Task item: Find "destruct (find_first _" in the data, then restate the line it sits in and every later line word for word, ending with the last line.

Dataset entries
----

Definition read_text (r : Reader) (key : string) : result BodyError string :=
  match object_get key (rd_body r) with
  | Some (VString text) => Ok text
  | _ => reader_fail r key "must be a string"
  end.
Definition read_nonempty (r : Reader) (key : string) : result BodyError string :=
  let? text := read_text r key in
  if String.eqb text "" then reader_fail r key "must not be empty" else Ok text.
Definition read_optional_string (r : Reader) (key : string) : result BodyError (option string) :=
  match object_get key (rd_body r) with
  | None | Some VNull => Ok None
  | Some (VString text) => Ok (Some text)
  | _ => reader_fail r key "must be a string or null"
  end.
Definition read_count (r : Reader) (key : string) : result BodyError N :=
  match object_get key (rd_body r) ≫= value_as_u64 with
  | Some n => Ok n
  | None => reader_fail r key "must be a non-negative integer"
  end.
(** [str::parse::<u64>], which takes a leading plus sign. *)
Definition parse_u64 (text : string) : option N :=
  match text with
  | String c rest => if byte_at c =? 43 then parse_u64_decimal rest else parse_u64_decimal text
  | EmptyString => None
  end.
Definition read_count_string (r : Reader) (key : string) : result BodyError N :=
  let? text := read_text r key in
  match parse_u64 text with
  | Some n => Ok n
  | None => reader_fail r key "must be a decimal string"
  end.
Definition read_boolean (r : Reader) (key : string) : result BodyError bool :=
  match object_get key (rd_body r) with
  | Some (VBool b) => Ok b
  | _ => reader_fail r key "must be a boolean"
  end.
Definition read_word {A} `{DebugText, WireEnum A} (r : Reader) (key : string) : result BodyError A :=
  let? text := read_text r key in
  match from_wire text with
  | Some value => Ok value
  | None => reader_fail r key ("has unknown value " +:+ debug_text text)
  end.
Definition read_nested (r : Reader) (key : string) : result BodyError (option Reader) :=
  match object_get key (rd_body r) with
  | None | Some VNull => Ok None
  | Some (VObject body) => Ok (Some (mkReader body (rd_message_type r)))
  | _ => reader_fail r key "must be an object or null"
  end.

(** A UUID in the lowercase hyphenated form the firmware writes. *)
Definition read_uuid `{UuidCrate} (r : Reader) (key : string) : result BodyError Uuid :=
  let? text := read_text r key in
  match uuid_parse_str text with
  | Some id => if String.eqb (uuid_to_string id) text then Ok id else reader_fail r key "must be a lowercase UUID"
  | None => reader_fail r key "must be a lowercase UUID"
  end.
(* ===== verification/AlertSync.v ===== *)
(** * A speaker and its device in step

    The contract of [alerts/src/delivery.rs] with the device.  [Receiver] is the
    device's side, [alerts/delivery.go]: a delta at its position plus one, a snapshot
    once all its pages are there and their digest agrees, both only if the
    transaction commits, and the acknowledgement of each; its store can come back
    empty or corrupt.  [Sync] puts the controller's delivery, the session's messages
    in flight and the device together, with losses at every session's end and
    restarts of both ends; [faulty_step] adds writes that fail.  Left out of the
    device: its local operations, rings and sounds, and the checks of a body's form
    ([json.Unmarshal], [parseObject], [IsSHA256]), which is typed here. *)
From Stdlib Require Import Floats.SpecFloat Sorting.Sorted.
From S2P Require Import Prelude Bytes WireEnum Float Ema Vocab Json Policy Session Clock Evidence Level Transcript Document Values Settings Stored Registry Canonical AlertBodies AlertWire AlertDelivery.

(** ** The device *)
(** [snapshotStage]. *)
Record Stage := mkStage {
  sg_epoch : string;
  sg_high : N;
  sg_count : nat;
  sg_sha : string;
  sg_next : nat;
  sg_values : list OccurrenceObject;
}.
(** What the device's store says of the delivery: its position, the delivered
    occurrences and whether the store was found corrupt, with the staged snapshot. *)
Record Receiver := mkReceiver {
  rv_epoch : option string;
  rv_acked : N;
  rv_cache : Cache;
  rv_corrupt : bool;
  rv_stage : option Stage;
}.
Definition set_stage (stage : option Stage) (r : Receiver) : Receiver :=
  mkReceiver (rv_epoch r) (rv_acked r) (rv_cache r) (rv_corrupt r) stage.

(** [ackLocked], and the empty acknowledgement of a page that is not the last. *)
Definition device_ack (need_snapshot durable : bool) (r : Receiver) : AlertAck :=
  mkAlertAck (rv_epoch r) (rv_acked r) durable (need_snapshot || rv_corrupt r).
Definition page_ack : AlertAck := mkAlertAck None 0 false false.
Definition reject_snapshot (r : Receiver) : Receiver * AlertAck :=
  let r := set_stage None r in (r, device_ack true true r).

Section receiver.
Context `{UuidCrate, Digest}.

Definition page_admissible (p : AlertSnapshotPage) : bool :=
  (0 <? sp_page_count p)%nat && (sp_page_index p <? sp_page_count p)%nat && (length (sp_objects p) <=? SNAPSHOT_PAGE_OBJECTS)%nat.
Definition page_continues (p : AlertSnapshotPage) (sg : Stage) : bool :=
  (sg_next sg =? sp_page_index p)%nat && String.eqb (sg_epoch sg) (sp_delivery_epoch p) && (sg_high sg =? sp_high_water_mark p) &&
  (sg_count sg =? sp_page_count p)%nat && String.eqb (sg_sha sg) (sp_sha256 p).
Definition page_stage (p : AlertSnapshotPage) (r : Receiver) : option Stage :=
  if (sp_page_index p =? 0)%nat
  then Some (mkStage (sp_delivery_epoch p) (sp_high_water_mark p) (sp_page_count p) (sp_sha256 p) 0 [])
  else rv_stage r.
(** [stored]: whether the transaction, if the message makes one, commits. *)
Definition install_snapshot (stored : bool) (sg : Stage) (values : list OccurrenceObject) (r : Receiver) : Receiver * AlertAck :=
  let r := set_stage None r in
  match snapshot_digest values with
  | Ok sha =>
      if negb (String.eqb sha (sg_sha sg)) then (r, device_ack true true r)
      else if negb stored then (r, device_ack true false r)
      else let r := mkReceiver (Some (sg_epoch sg)) (sg_high sg) (by_occurrence values) false None in (r, device_ack false true r)
  | Err _ => (r, device_ack true true r)
  end.
Definition receive_page (stored : bool) (p : AlertSnapshotPage) (r : Receiver) : Receiver * AlertAck :=
  if negb (page_admissible p) then reject_snapshot r
  else match page_stage p r with
       | None => reject_snapshot r
       | Some sg =>
           if negb (page_continues p sg) then reject_snapshot r
           else
             let values := sg_values sg ++ sp_objects p in
             let next := S (sg_next sg) in
             if (next <? sg_count sg)%nat then
               (set_stage (Some (mkStage (sg_epoch sg) (sg_high sg) (sg_count sg) (sg_sha sg) next values)) r, page_ack)
             else install_snapshot stored sg values r
       end.
Definition receive_delta (stored : bool) (d : AlertDelta) (r : Receiver) : Receiver * AlertAck :=
  if rv_corrupt r || negb (bool_decide (rv_epoch r = Some (ad_delivery_epoch d)) && (ad_sequence d =? rv_acked r + 1))
  then (r, device_ack true true r)
  else if negb stored then (r, device_ack true false r)
  else
    let r := mkReceiver (rv_epoch r) (ad_sequence d) (foldl apply_object (rv_cache r) (ad_objects d)) (rv_corrupt r) (rv_stage r) in
    (r, device_ack false true r).
Definition device_receive (stored : bool) (r : Receiver) (b : PostBody) : Receiver * option AlertAck :=
  match b with
  | Pb_Snapshot p => let '(r, ack) := receive_page stored p r in (r, Some ack)
  | Pb_Delta d => let '(r, ack) := receive_delta stored d r in (r, Some ack)
  | _ => (r, None)
  end.
(** A message whose transaction commits. *)
Definition receive (r : Receiver) (b : PostBody) : Receiver := fst (device_receive true r b).
End receiver.

(** ** The pair *)
(** What each sequence number of the epoch stands for: the state it brings a device
    to and, for a snapshot, its pages.  A history kept by the model only. *)
Abbreviation Log := (gmap N (Cache * list AlertSnapshotPage)).
Definition log_body (log : Log) (b : PostBody) : Log :=
  match b with
  | Pb_Delta d =>
      match log !! (ad_sequence d - 1) with
      | Some (c, _) => <[ad_sequence d := (foldl apply_object c (ad_objects d), [])]> log
      | None => log
      end
  | Pb_Snapshot p =>
      let '(c, pages) := if (sp_page_index p =? 0)%nat then (∅, []) else default (∅, []) (log !! sp_high_water_mark p) in
      <[sp_high_water_mark p := (foldl (fun m o => <[oo_occurrence_id o := o]> m) c (sp_objects p), pages ++ [p])]> log
  | _ => log
  end.

(** [sy_lost]: the device has lost its cache at some time.  [sy_behind]: it failed to
    store a message of this session, and the controller has not heard of it. *)
Record Sync := mkSync {
  sy_controller : Delivery;
  sy_row : N * N;
  sy_wire : list PostBody;
  sy_acks : list AlertAck;
  sy_device : Receiver;
  sy_log : Log;
  sy_lost : bool;
  sy_behind : bool;
}.
(** A body leaves once the position that covers it is durable. *)
Definition emit (out : Outbox) (s : Sync) (d : Delivery) : Sync :=
  mkSync d (default (sy_row s) (ob_position out)) (sy_wire s ++ ob_bodies out) (sy_acks s) (sy_device s)
    (foldl log_body (sy_log s) (ob_bodies out)) (sy_lost s) (sy_behind s).
(** Nothing in flight: a session that has just started or ended. *)
Definition quiet (s : Sync) (d : Delivery) (r : Receiver) (lost : bool) : Sync :=
  mkSync d (sy_row s) [] [] r (sy_log s) lost false.
Definition days_ok (set : Weekdays) : bool := set <? 128.
Definition repeat_ok (r : Repeat) : bool :=
  match r with Rp_Weekly days => days_ok days && negb (days =? 0) && negb (days =? 127) | _ => true end.
Definition days_round (set : N) : bool := bool_decide (days_from_names id (days_names set) days_none = Some set).
Lemma days_round_trip set : days_ok set = true -> days_from_names id (days_names set) days_none = Some set.
Proof.
  intros Hs%N.ltb_lt. apply (bool_decide_eq_true_1 _). apply (below_forallb 128 days_round); [vm_compute; reflexivity|exact Hs].
Qed.
Lemma days_names_listed set : Forall (fun name => name ∈ (fun '(_, _, short) => short) <$> DAYS) (days_names set).
Proof.
  unfold days_names. apply Forall_forall. intros x Hx. apply list_elem_of_In, in_map_iff in Hx as (e & <- & He).
  apply filter_In in He as [He _]. apply list_elem_of_In in He. by apply (list_elem_of_fmap_2 (fun '(_, _, short) => short)) in He.
Qed.
Lemma from_names_ext trim names set :
  Forall (fun name => trim name = name) names -> days_from_names trim names set = days_from_names id names set.
Proof.
  intros Hf. revert set. induction Hf as [|name names Hn _ IH]; intros set; [done|]. cbn [days_from_names]. rewrite Hn. change (id name) with name.
  destruct (find_first _ DAYS) as [[[day ?] ?]|]; [apply IH|done].
Qed.
Definition byday_distinct (a : N) : bool :=
  forallb (fun j => let b := N.of_nat j in (a =? b) || negb (String.eqb (days_byday a) (days_byday b))) (seq 0 128).
Lemma byday_inj a b : days_ok a = true -> days_ok b = true -> days_byday a = days_byday b -> a = b.
Proof.
  intros Ha%N.ltb_lt Hb%N.ltb_lt He.
  assert (Hd : byday_distinct a = true) by (apply (below_forallb 128); [vm_compute; reflexivity|exact Ha]).
  pose proof (below_forallb 128 (fun b => (a =? b) || negb (String.eqb (days_byday a) (days_byday b))) Hd b Hb) as Hab.
  cbn beta in Hab. rewrite He, String.eqb_refl, orb_false_r in Hab. by apply N.eqb_eq.
Qed.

----

Output of the exercise:
  destruct (find_first _ DAYS) as [[[day ?] ?]|]; [apply IH|done].
Qed.
Definition byday_distinct (a : N) : bool :=
  forallb (fun j => let b := N.of_nat j in (a =? b) || negb (String.eqb (days_byday a) (days_byday b))) (seq 0 128).
Lemma byday_inj a b : days_ok a = true -> days_ok b = true -> days_byday a = days_byday b -> a = b.
Proof.
  intros Ha%N.ltb_lt Hb%N.ltb_lt He.
  assert (Hd : byday_distinct a = true) by (apply (below_forallb 128); [vm_compute; reflexivity|exact Ha]).
  pose proof (below_forallb 128 (fun b => (a =? b) || negb (String.eqb (days_byday a) (days_byday b))) Hd b Hb) as Hab.
  cbn beta in Hab. rewrite He, String.eqb_refl, orb_false_r in Hab. by apply N.eqb_eq.
Qed.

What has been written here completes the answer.